Perhaps I did not follow your instructions (but I think so) ... any other ideas?

Thanks for your excellent support!

Steve

> All of your settings are intact, except the URLs field. I used the following there:
>
> http://www.nsopr.gov/main_frameset.cfm
> POST=pageid=14&lastname=m&firstname=&county=&city=&zipcode=&zipcode2=&zipcode3=&zipcode4=&zipcode5=&Submit=Search&state=NC
> IgnoreLogOutLinks
> Additional=DepthFirst;ConvertPOSTToFileName
> Referer=http://www.nsopr.gov/
> Channels=1
>
> Please also set Delay between downloads to 1 second and update your oe.exe file to:
>
> http://www.metaproducts.com/download/betas/oep2321.zip
>
> Oleg.
Oleg Chernavin
01/25/2006 12:08 pm
I fixed this:

http://www.metaproducts.com/download/betas/oep2323.ZIP

Oleg.
Steve Sieloff
01/25/2006 02:02 pm
Oleg --

This time it only downloaded the detail pages linked to lastname=b and lastname=l -- every other page was parsed but no detail pages loaded, parsed or processed ... I watched the entire run in the queue ... lastname=b did exactly as expected and spawned several detail pages ... then it blew thru the others until lastname=l when it spawned several detail pages and processed them ... then it blew thru to the end ...

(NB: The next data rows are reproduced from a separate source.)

(** X16: what is printed for a build that ran to its end does not depend on
    Kibana except for the link lines: the trees printed are the nodes of
    the root transactions, in order, then the orphan node when it has
    items.  No printed tree is [nil].  The orphan node is printed exactly
    by a lookup in which the parent of some record is neither a record nor
    the root key.  Every link printed is the shortened URL of a root
    transaction. *)
Theorem render_prints_the_root_transactions `{Color}
    (PathEscape : string -> string) (kibanaURL : string)
    (kibana : string -> shortenAnswer)
    (trace : string) (recentRequest : bool) (nodes : nodeMap)
    (l1 l2 : list (nodeId * nodeDetails)) (b : built) :
  l1 ≡ₚ map_to_list nodes -> l2 ≡ₚ map_to_list nodes ->
  buildTreeIn trace recentRequest l1 l2 = Some b ->
  omap treeOf (render PathEscape kibanaURL kibana nodes b)
    = ((fun id => b_treeNodes b !! id) <$> b_rootTransactions b)
      ++ (if decide (0 < length (Items (b_heap b) (b_orphaned b)))
          then [Some (b_orphaned b)] else []) /\
  (forall t, PTree t ∈ render PathEscape kibanaURL kibana nodes b ->
     exists a, t = Some a /\ a < length (b_heap b)) /\
  (PTree (Some (b_orphaned b))
     ∈ render PathEscape kibanaURL kibana nodes b <->
   recentRequest = false /\
   exists id node, nodes !! id = Some node /\
     parentKey id node <> rootKey trace /\
     nodes !! parentKey id node = None) /\
  (forall url, PLink url ∈ render PathEscape kibanaURL kibana nodes b ->
     exists id node urlID,
       id ∈ b_rootTransactions b /\ nodes !! id = Some node /\
       transaction node = true /\
       kibana (appPath PathEscape id node) = Answer 200 (inr urlID) /\
       url = kibanaURL +:+ "/goto/" +:+ urlID).
Proof.
  intros Hl1 Hl2 Hbuild.
  pose proof (built_orphaned trace recentRequest l1 l2 b Hbuild) as Horph.
  pose proof (built_heap_length trace recentRequest nodes l1 l2 Hl1 b Hbuild)
    as Hlen.
  assert (forall id, id ∈ b_rootTransactions b ->
            exists node i, nodes !! id = Some node /\
              transaction node = true /\
              b_treeNodes b !! id = Some (2 + i) /\
              2 + i < length (b_heap b)) as Hroots.
  { intros id Hid.
    rewrite (built_rootTransactions trace recentRequest l1 l2 b Hbuild) in Hid.
    unfold rootTransactionsOf in Hid.
    apply list_elem_of_fmap in Hid as ([id' node] & -> & Hin).
    apply list_elem_of_filter in Hin as [[Htx _] Hin]. simpl in *.
    apply (elem_of_order2 nodes l2 Hl2) in Hin.
    destruct (treeNodes_record trace recentRequest nodes l1 l2 Hl1 b Hbuild
                id' node Hin) as (i & Hi & Ha).
    exists node, i. repeat split; try done.
    apply lookup_lt_Some in Hi. rewrite Hlen, <- (length_map_to_list nodes).
    rewrite <- Hl1. lia. }
  assert (0 < length (Items (b_heap b) (b_orphaned b)) <->
          recentRequest = false /\
          exists id node, nodes !! id = Some node /\
            parentKey id node <> rootKey trace /\
            nodes !! parentKey id node = None) as Horphans.
  { rewrite Horph. split.
    - intros Hpos.
      destruct (Items (b_heap b) 1) as [|c cs] eqn:Hcs; [simpl in Hpos; lia|].
      destruct (orphaned_item_parent trace recentRequest nodes l1 l2 Hl1 Hl2
                  b Hbuild c) as (Hmode & id & node & Hid & Hnone).
      { rewrite Hcs. by left. }
      split; [done|]. exists id, node. split; [done|].
      by apply (treeNodes_None trace recentRequest nodes l1 l2 Hl1 b Hbuild)
        in Hnone.
    - intros (-> & id & node & Hid & Hne & Hnone).
      destruct (treeNodes_record trace false nodes l1 l2 Hl1 b Hbuild
                  id node Hid) as (i & _ & Ha).
      assert (Some (2 + i) ∈ Items (b_heap b) 1) as Hin.
      { apply (placed trace false nodes l1 l2 Hl1 Hl2 b Hbuild
                 id node (2 + i) 1 Hid Ha).
        unfold parentNodeOf.
        assert (b_treeNodes b !! parentKey id node = None) as ->
          by by apply (treeNodes_None trace false nodes l1 l2 Hl1 b Hbuild).
        done. }
      destruct (Items (b_heap b) 1); [by apply elem_of_nil in Hin|].
      simpl. lia. }
  unfold render. split; [|split; [|split]].
  - rewrite omap_app, render_roots_trees. f_equal. by case_decide.
  - intros t [Hin|Hin]%elem_of_app.
    + apply render_roots_elem in Hin as (id & Hid & [[= ->]|(url & ? & _)]);
        [|done].
      destruct (Hroots id Hid) as (node & i & _ & _ & Ha & Hi).
      by exists (2 + i).
    + case_decide; [|by apply elem_of_nil in Hin].
      apply list_elem_of_singleton in Hin as [= ->].
      exists (b_orphaned b). split; [done|]. rewrite Horph, Hlen. lia.
  - rewrite <- Horphans. split.
    + intros [Hin|Hin]%elem_of_app.
      * apply render_roots_elem in Hin as (id & Hid & [[= Ht]|(url & ? & _)]);
          [|done].
        destruct (Hroots id Hid) as (node & i & _ & _ & Ha & _).
        rewrite Ha, Horph in Ht. injection Ht as Ht. lia.
      * case_decide; [done|by apply elem_of_nil in Hin].
    + intros Hpos. apply elem_of_app. right.
      rewrite decide_True by done. by left.
  - intros url [Hin|Hin]%elem_of_app.
    + apply render_roots_elem in Hin as (id & Hid & [?|(url' & [= <-] & Hurl)]);
        [done|].
      destruct (Hroots id Hid) as (node & i & Hnode & Htx & _).
      unfold detailsOf in Hurl. rewrite Hnode in Hurl. simpl in Hurl.
      unfold transactionURL in Hurl.
      destruct (kibana (appPath PathEscape id node))
        as [err|err|status [derr|urlID]] eqn:Hanswer; try done.
      * by destruct (bool_decide (status <> 200%Z)).
      * destruct (bool_decide_reflect (status <> 200%Z)) as [|Heq]; [done|].
        apply dec_stable in Heq. subst status. injection Hurl as <-.
        by exists id, node, urlID.
    + case_decide; [|by apply elem_of_nil in Hin].
      by apply list_elem_of_singleton in Hin.
Qed.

Sorry to keep bugging you on this ... seems like it should be a fairly straightforward site to compile ... and I have been using tool for 3 years but I am stuck!

Thanks,

Steve

Here is my latest project settings:

[Object]
OEVersion=Pro 4.1.0.2323
Type=0
IID=62229
Caption=http://www.nsopr.gov/main_frameset.cfm
URL=http://www.nsopr.gov/main_frameset.cfmPOST=pageid=14&lastname={:a..z}&firstname=&county=&city=&zipcode=&zipcode2=&zipcode3=&zipcode4=&zipcode5=&Submit=Search&state=NCIgnoreLogOutLinksAdditional=ConvertPOSTToFileNameAdditional=DepthFirstChannels=1SetCookie=CFID=3644332; BIGipServeriir=3356928192.20480.0000; CFTOKEN=15400558; JSESSIONID=e4302d997694l3$3F$24; ACCEPTED_TC=1Referer=http://www.nsopr.gov/
Lev=1000001
Weekday=257
LimTSize=10000
LimNumber=5000
LimTime=100
FTText.Exts=htmlhtmaspaspxjspstmstmlidcshtmlhtxtxttextxspxmlrxmlcfmwmlphpphp3
FTImages.Exts=bmpfifgifipxj2cj2kjp2jpegjpglwfpngtiftiffwbmpxbm ooooooooxoooooo
FTVideo.Exts=mpgavianimpegmovfliflcvivrmramrvasfasxwmvm1vm2vvob
FTAudio.Exts=wavriffmp3midmp2m3uravocwmaape
FTArchive.Exts=ziparcgzzarjlhalayleirarcabtarpakacejarpdf
FTUDef.Exts=jscssssivbsdtdxslswfclass
FTText.B=ooxooo
FTImages.B=ooxooo
FTVideo.B=xoxooo
FTAudio.B=xoxooo
FTArchive.B=xoxooo
FTUDef.B=xoxooo
FTOther.B=ooxooo
FTSizes=0,0,0,0,0,0,0,0,0,0,0,0,0,0,0,3,3,3,0,3,0
RFileBx=2
RFileIn=?srn=main_frameset.cfm?pageid=results.cfm.jpg xxxx
RProt=127
LastStart=232:222:195:197:209:234:226:64:
LastEnd=126:208:101:229:209:234:226:64:
S200=246
SAbr=33
SPar=176
SSav=246
SLast=200
SSiz=3786526
SMdf=246
LFiles=246
LSize=3786526
Stopped=True
Flags=1
ImgDim=0,0,0,0
PrevURL=http://www.nsopr.gov/main_frameset.cfm
ParseComplexScripts=True



> I fixed this:
>
> http://www.metaproducts.com/download/betas/oep2323.ZIP
>
> Oleg.
Oleg Chernavin
01/25/2006 04:00 pm
Can you turn on logs to see what exactly happens there - with these main_frameset.cfm... files? Please try to set 10 connections, 2 seconds between downloads in the Options. Keep the Channels=1 in the Project. This way everything was OK.

Oleg.
Steve Sieloff
01/25/2006 04:59 pm
Oleg --

I watched the log window ... for all the skipped URLs the log does not show any status (like a 200 successful) ... it just counts down the 2 second delay and moves on ... just to show that there are records ... here is what OEP saves for the main page of lastname=t but fails to parse the links to get the data ...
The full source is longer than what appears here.